Leaders are hoping the latest wave is a short-term challenge. Do they have the right plans for this?

January, it seems, will be dominated by the Omicron virus. The key question: For how long after January will the variant be a major factor?

The latest data suggests that perhaps the peak could arrive within weeks, with some settling after. It is an emerging dynamic that poses a double-edged sword for leaders, experts say. For the first time since the pandemic began, leaders have some confidence that a COVID-19 wave could be a short-term phenomenon. Unfortunately, that wave will be massive, testing any leader’s skills in short-term crisis management. “You have to be nimble with a progressive mindset,” says Deepali Vyas, a Korn Ferry senior client partner and global head of the firm’s FinTech, Payments and Crypto practice.

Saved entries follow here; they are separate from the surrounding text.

Lemma Call_grows_then_borrows_witness :
  reachable (go Call_RLock (fresh 2 1)) ∧
  threads (go Call_RLock (fresh 2 1)) !! 1%nat = Some Call_RLock ∧
  srcs (pool (go Call_RLock (fresh 2 1))) = [] ∧
  len (pool (go Call_RLock (fresh 2 1))) <
    capacity (pool (go Call_RLock (fresh 2 1))) ∧
  o_factory (makes 7) = inl 7%nat ∧
  o_usable (makes 7) = true ∧
  writer (pool (go Call_RLock (fresh 2 1))) = None ∧
  readers (pool (go Call_RLock (fresh 2 1))) = 0%nat ∧
  steps 1 (replicate 22 (makes 7)) (go Call_RLock (fresh 2 1)) =
  Some (moved 1 (Call_return None)
          (with_len 1 (with_srcs [7%nat] (pool (fresh 2 1))))
          [EvFactory (inl 7%nat); EvIsUsable 7%nat true;
           EvCallback 7%nat (Returns None); EvReset 7%nat]
          (go Call_RLock (fresh 2 1))).
Proof.
  assert (reachable (go Call_RLock (fresh 2 1))) as Hr.
  { apply reachable_go; [|constructor].
    apply reachable_fresh; [lia|apply is_int_small; lia..]. }
  split_and!; [done|reflexivity..|].
  apply (Call_grows_then_borrows (go Call_RLock (fresh 2 1)) 1 7%nat
           (makes 7) Hr); reflexivity.
Defined.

More than 2.4 million new cases were reported worldwide in one day alone this week, with a record 1 million new cases in the United States. Thousands of airline flights have been canceled. Supply chain disruptions continue, in-person meetings have been delayed, return-to-office plans have been shelved, again, and conferences canceled. 

But the good news is that even as case numbers soar to record levels, the number of severe cases and hospitalizations has not. At the same time, anecdotal reports out of South Africa, where Omicron was first identified only a few weeks ago, indicate that the virus’s surge might have already peaked there. While the Omicron variant is part of the overall COVID-19 pandemic, handling it effectively may be more akin to managing a more short-term crisis, such as a tornado or an important supplier’s sudden financial problems.

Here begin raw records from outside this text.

(** * The semantic cache of the code editor, embedded in Rocq

    The development follows the TypeScript sources

    - [src/lib/embedding-service.ts]  (context builders, embedding, similarity),
    - [src/lib/semantic-cache.ts]     (lookup, write, id generation, eviction),
    - [src/app/api/code-suggestion/stream/route.ts] (code endpoint),
    - the chat streaming endpoint     (chat endpoint),

    and proves the properties the specification states about them.

    Data.  A JavaScript [number] that holds an embedding component or a
    similarity score is a binary64 float, modelled by Rocq's primitive
    [float] (the same IEEE 754 format, the same rounding).  Numbers that
    are integers by construction (line and column numbers, counters,
    millisecond time stamps, lengths) are modelled by [Z].  Strings are
    [string]: a character stands for one UTF-16 code unit below 256, and
    its code is the code of the [ascii] character.

    Effects.  The Redis server, the clock, the console, the embedding
    model and the generation backend are external.  They are modelled by
    an explicit [World] that is threaded through a state-and-exception
    monad: every Redis command can fail (the connection may drop at any
    moment), and a failed command throws, exactly as an awaited rejected
    promise does.  Of the console only the calls of [console.error] are
    recorded; the informative [console.log] lines change nothing and are
    left out.  The requests of one process are taken one at a time. *)

From Stdlib Require Import ZArith List String Ascii Bool Lia Floats.
From Stdlib Require Import DecimalString Permutation Sorted.
Import ListNotations.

In such shorter-term situations, effective leaders often recognize that they don’t have all the answers and, importantly, admit as much. It’s an attitude that could serve leaders well now. “The most powerful decision a leader can make is to say, ‘I just don’t know,’” says Dan Kaplan, a Korn Ferry senior client partner in the firm’s CHRO practice. 

That humility and the willingness to admit uncertainty haven’t always been visible over the last few months, as many companies set specific dates for return-to-office plans and other projects. “Everyone wants to be definitive, and it makes them look clownish,” Kaplan says.

People look to leaders for four things: trust, compassion, stability, and hope, says Margie Warrell, a Korn Ferry senior client partner in the firm’s Board & CEO Services practice. Her advice: “Communicate clearly, make quick decisions, and articulate the ‘why’ behind those decisions.” At the same time, she says, leaders should be focusing on their companies’ long-term strategies. The Omicron variant, and the pandemic in general, will eventually end. So the leader’s edict, she says, is to position the company to be in the best possible place to seize opportunities when it does. 

In addition to looking for strategic opportunities, leaders need to ready their businesses for current and upcoming vaccine mandates. While some industries — healthcare and airlines, to name two — pushed ahead with a vaccination requirement, many others waited for the federal government to impose and explain its own vaccine mandate. That federal mandate is tied up in the US court system, but perhaps not for long. Companies have to be prepared to follow through on the government’s mandate if it wins court approval, says Linda Hyman, Korn Ferry’s executive vice president of global human resources. “That’s a dynamic that’s creating a lot of pressure on teams and leaders,” she says.